Stasi-Outings Weshalb wir mit Stasi-Outings auch 18 Jahre nach der Wende nicht umgehen können

Und ewig grüßt das Murmeltier: Die Debatte um die beiden Stasi-Outings in der Berliner Zeitung und den Fall des "IM Schubert" in Zwickau wirken in ihren reflexhaften Affekten wie ein Déjà-vu, ein untoter Wiedergänger der frühen neunziger Jahre. 18 Jahre nach der Wende scheinen wir nicht wesentlich weiter gekommen zu sein mit der Frage, wie man mit Widersprüchen, Abgründen, mit Menschen als fehlbaren Protagonisten einer komplizierten Geschichte umgeht.

Das Auftauchen einer belastenden Akte bedeutete nach der Wende fast immer das unmittelbare berufliche und gesellschaftliche Aus für die Involvierten - umstands- und weitgehend fraglos.

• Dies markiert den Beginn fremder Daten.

Lemma writes_element pe reg w m : ready m → element_addresses_wf pe → elementWire pe reg = Some w →
  writes (createPoolElementParameter (Some pe) reg) w m.
Proof.
  intros Hr [Hu Hg] Hw. unfold elementWire in Hw. apply bind_Some in Hw as (wu & Hwu & Hw).
  apply bind_Some in Hw as (wp & Hwp & Hw). apply bind_Some in Hw as (wr & Hwr & Hw). apply (inj Some) in Hw as <-.
  apply writes_tlv; [done|]. intros m1 Hr1 _.
  apply writes_seq; [done|done|by apply writes_put|]. intros m2 Hr2 _.
  apply writes_seq; [done|by eapply transportWire_aligned|by apply writes_transport|]. intros m3 Hr3 _.
  apply writes_seq; [done|by eapply policyWire_aligned|by apply writes_policy|]. intros m4 Hr4 _.
  destruct reg.
  - apply bind_Some in Hwr as (t & Ht & Hwt). rewrite Ht. apply writes_check; [by apply bool_decide_eq_true|].
    by apply writes_transport; [|apply Hg|].
  - injection Hwr as <-. by apply writes_nothing, ready_ok.
Qed.

Lemma elementWire_aligned pe reg w : elementWire pe reg = Some w → zlen w mod 4 = 0.
Proof.
  unfold elementWire. intros Hw. apply bind_Some in Hw as (? & _ & Hw). apply bind_Some in Hw as (? & _ & Hw).
  apply bind_Some in Hw as (? & _ & [= <-]). apply tlv_aligned.
Qed.

Lemma writes_identifier i m : ready m → writes (createPoolElementIdentifierParameter i) (identifierWire i) m.
Proof. intros Hr. apply writes_tlv; [done|]. intros m' Hr' _. by apply writes_put. Qed.
(* ===== verification/MessageCreate.v ===== *)
(** * Messages on the wire

    [bodyWire m] gives flags, protocol identifier and body of the packet of
    a message, for every message type but the two that enumerate a peer
    list or a handle table; [None] when the message cannot be sent (the
    creator then ends the process).  [create_run] shows that the creators
    write this packet. *)

From S2P Require Import Prelude Addresses PoolBasics Storage PoolElement PoolPolicy HandlespaceState HandlespaceMgt PeerList Message MessageCreator MessageWire MessageWrites.
From stdpp Require Import base list gmap numbers option.
#[local] Open Scope Z_scope.
#[local] Open Scope message_scope.

(** [Some w] if [P]. *)
Definition provided (P : Prop) `{Decision P} (w : list Z) : option (list Z) := if decide P then Some w else None.

Lemma provided_Some P `{Decision P} w w' : provided P w = Some w' → P ∧ w = w'.
Proof. unfold provided. case_decide; [|done]. intros Hw. by apply (inj Some) in Hw. Qed.

(** Takes an equation between [option]s apart. *)
Ltac split_part H :=
  lazymatch type of H with
  | _ ≫= _ = Some _ =>
      let x := fresh "x" in let Hx := fresh "Hx" in apply bind_Some in H as (x & Hx & H); split_part H
  | provided _ _ = Some _ => let HP := fresh "HP" in apply provided_Some in H as (HP & <-)
  | Some _ = Some _ => apply (inj Some) in H as <-
  | _ => idtac
  end.

Section wire.
Context {ST : Type} `{Storage ST} `{Endian}.
Abbreviation Msg := (RSerPoolMessage ST).
Implicit Types (m : Msg) (c : M Msg bool).

Definition handlePart m : option (list Z) := provided (handle_wf (rm_Handle m)) (handleWire (rm_Handle m)).

Definition block_wf (t : option TransportAddressBlock) : Prop := Forall address_wf (default [] (tab_AddressArray <$> t)).

#[global] Instance block_wf_dec t : Decision (block_wf t).
Proof. unfold block_wf. apply _. Defined.

Definition elementPart (withRegistrator : bool) (pe : option PoolElementNode) : option (list Z) :=
  pe ← pe;
  w ← elementWire pe withRegistrator;
  provided (block_wf (Some (pen_UserTransport pe)) ∧ block_wf (pen_RegistratorTransport pe)) w.

Definition elementsPart (l : list (option PoolElementNode)) : option (list Z) := (λ ws, concat ws) <$> mapM (elementPart false) l.

Definition errorPart m : option (list Z) :=
  provided ((rm_ErrorCauseParameterTLV m ≠ None ∨ rm_ErrorCauseParameterTLVLength m = 0) ∧ zlen (errorData m) < 2 ^ 61)
    (errorWire (Error m) (errorData m)).

Definition optionalErrorPart m : option (list Z) := if Error m =? 0 then Some [] else errorPart m.

Definition serverInfoPart m : option (list Z) :=
  n ← rm_PeerListNodePtr m; w ← serverInfoWire n; provided (block_wf (pln_AddressBlock n)) w.

Definition cookiePart m : option (list Z) :=
  cookie ← rm_CookiePtr m; provided (zlen cookie = rm_CookieSize m ∧ zlen cookie < 2 ^ 62) (cookieWire cookie).

Definition handleAndIdentifier m : option (list Z) :=
  h ← handlePart m; Some (h ++ identifierWire (rm_Identifier m)).

Definition responsePart m : option (list Z) :=
  h ← handlePart m; e ← optionalErrorPart m; Some (h ++ identifierWire (rm_Identifier m) ++ e).

Definition registrationPart m : option (list Z) :=
  pe ← rm_PoolElementPtr m;
  h ← handlePart m; w ← elementPart false (Some pe); e ← optionalErrorPart m;
  provided (pen_RegistratorTransport pe = None) (h ++ w ++ e).

Definition pointedElements m : list (option PoolElementNode) :=
  take (Z.to_nat (rm_PoolElementPtrArraySize m)) (rm_PoolElementPtrArray m).

Definition resolutionResponsePart m : option (list Z) :=
  h ← handlePart m;
  rest ← (if Error m =? 0 then
            p ← policyWire (rm_PolicySettings m); l ← elementsPart (pointedElements m); Some (p ++ l)
          else errorPart m);
  provided (rm_PoolElementPtrArraySize m <= MAX_MAX_HANDLE_RESOLUTION_ITEMS) (h ++ rest).

Definition businessCardPart m : option (list Z) :=
  h ← handlePart m; p ← policyWire (rm_PolicySettings m); l ← elementsPart (pointedElements m);
  provided (0 < rm_PoolElementPtrArraySize m < MAX_MAX_HANDLE_RESOLUTION_ITEMS) (h ++ p ++ l).

Definition handleUpdatePart m : option (list Z) :=
  pe ← rm_PoolElementPtr m;
  h ← handlePart m; w ← elementPart true (Some pe);
  provided (pen_RegistratorTransport pe ≠ None)
    ((htonl (rm_SenderID m) ++ htonl (rm_ReceiverID m) ++ htons (rm_Action m) ++ htons 0) ++ h ++ w).

Definition bodyWire m : option (Z * Z * list Z) :=
  let type := rm_Type m in
  let flags := rm_Flags m in
  let asap flags (body : option (list Z)) := (λ b, (flags, PPID_ASAP, b)) <$> body in
  let enrp flags (body : option (list Z)) := (λ b, (flags, PPID_ENRP, b)) <$> body in
  if type =? AHT_HANDLE_RESOLUTION then
    asap 0 (h ← handlePart m; Some (h ++ if rm_Addresses m =? 0 then [] else resolutionWire (rm_Addresses m)))
  else if type =? AHT_HANDLE_RESOLUTION_RESPONSE then asap 0 (resolutionResponsePart m)
  else if type =? AHT_ENDPOINT_KEEP_ALIVE then
    asap (Z.land flags AHF_ENDPOINT_KEEP_ALIVE_HOME)
      (h ← handlePart m; Some (htonl (rm_RegistrarIdentifier m) ++ h ++
         if rm_Identifier m =? 0 then [] else identifierWire (rm_Identifier m)))
  else if type =? AHT_ENDPOINT_KEEP_ALIVE_ACK then asap 0 (handleAndIdentifier m)
  else if type =? AHT_SERVER_ANNOUNCE then asap 0 (Some (htonl (rm_RegistrarIdentifier m)))
  else if type =? AHT_REGISTRATION then asap 0 (registrationPart m)
  else if type =? AHT_REGISTRATION_RESPONSE then
    asap (Z.land flags AHF_REGISTRATION_REJECT) (_ ← rm_PoolElementPtr m; responsePart m)
  else if type =? AHT_DEREGISTRATION then asap 0 (handleAndIdentifier m)
  else if type =? AHT_DEREGISTRATION_RESPONSE then asap 0 (responsePart m)
  else if type =? AHT_COOKIE then asap 0 (cookiePart m)
  else if type =? AHT_COOKIE_ECHO then asap 0 (cookiePart m)
  else if type =? AHT_BUSINESS_CARD then asap 0 (businessCardPart m)
  else if type =? AHT_ENDPOINT_UNREACHABLE then asap 0 (handleAndIdentifier m)
  else if type =? AHT_ERROR then asap 0 (errorPart m)
  else if type =? EHT_PRESENCE then
    enrp (Z.land flags EHF_PRESENCE_REPLY_REQUIRED)
      (i ← serverInfoPart m; Some (serverParameter m ++ checksumWire (rm_Checksum m) ++ i))
  else if type =? EHT_HANDLE_TABLE_REQUEST then
    enrp (Z.land flags EHF_HANDLE_TABLE_REQUEST_OWN_CHILDREN_ONLY) (Some (serverParameter m))
  else if type =? EHT_HANDLE_UPDATE then enrp (Z.land flags EHF_TAKEOVER_SUGGESTED) (handleUpdatePart m)
  else if type =? EHT_LIST_REQUEST then enrp 0 (Some (serverParameter m))
  else if type =? EHT_INIT_TAKEOVER then enrp 0 (Some (targetParameter m))
  else if type =? EHT_INIT_TAKEOVER_ACK then enrp 0 (Some (targetParameter m))
  else if type =? EHT_TAKEOVER_SERVER then enrp 0 (Some (targetParameter m))
  else if type =? EHT_ERROR then enrp 0 (e ← errorPart m; Some (serverParameter m ++ e))
  else None.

Quälende, vielleicht für alle Seiten schmerzhafte Auseinandersetzungen waren nicht erwünscht. Auch in aktuellen Leserbriefen an die Berliner Zeitung ist von Abscheu, Enttäuschung, Empörung und der Forderung nach sofortiger Entlassung die Rede. Es gibt in diesen Briefen sehr viele Punkte und Ausrufezeichen. Fragezeichen kommen seltener vor.

Dass wir keinen Schritt weiter sind, dass die emotionale Aufgeladenheit so verblüffend an die neunziger Jahre erinnert, offenbart eine Leerstelle: Sie ist ein Hinweis auf etwas, das nicht stattgefunden hat. Deutlich wird, wie notwendig in den Jahren nach der Wende eine offene Debatte, ein Selbstklärungsprozess der ostdeutschen Gesellschaft gewesen wäre - unaufgeregt, ehrlich, frei von Klischees. Wer wirklich wissen will, muss Fragen stellen und den Antworten zuhören können. Zu erfahren und zu lernen, wäre viel: über individuelle Geschichten, Motive und Methoden, über Korruption und Erpressung, über Mechanismen der Macht, Verstrickung und Mitläufertum, über Möglichkeiten zivilen Ungehorsams. Und dabei geht es nicht nur um Vergangenheit: Wie und von wem können unsere Kinder lernen, eine offene Auseinandersetzung zu führen, keine Angst vor der Angst zu haben, gesundes Misstrauen gegenüber selbsternannten Autoritäten zu bewahren, Manipulation und Repression zu durchschauen, seinem Gewissen zu folgen, zivilen Widerstand zu leisten, wo es notwendig ist? Fehler einzugestehen? Wie lernt man heute Zivilcourage?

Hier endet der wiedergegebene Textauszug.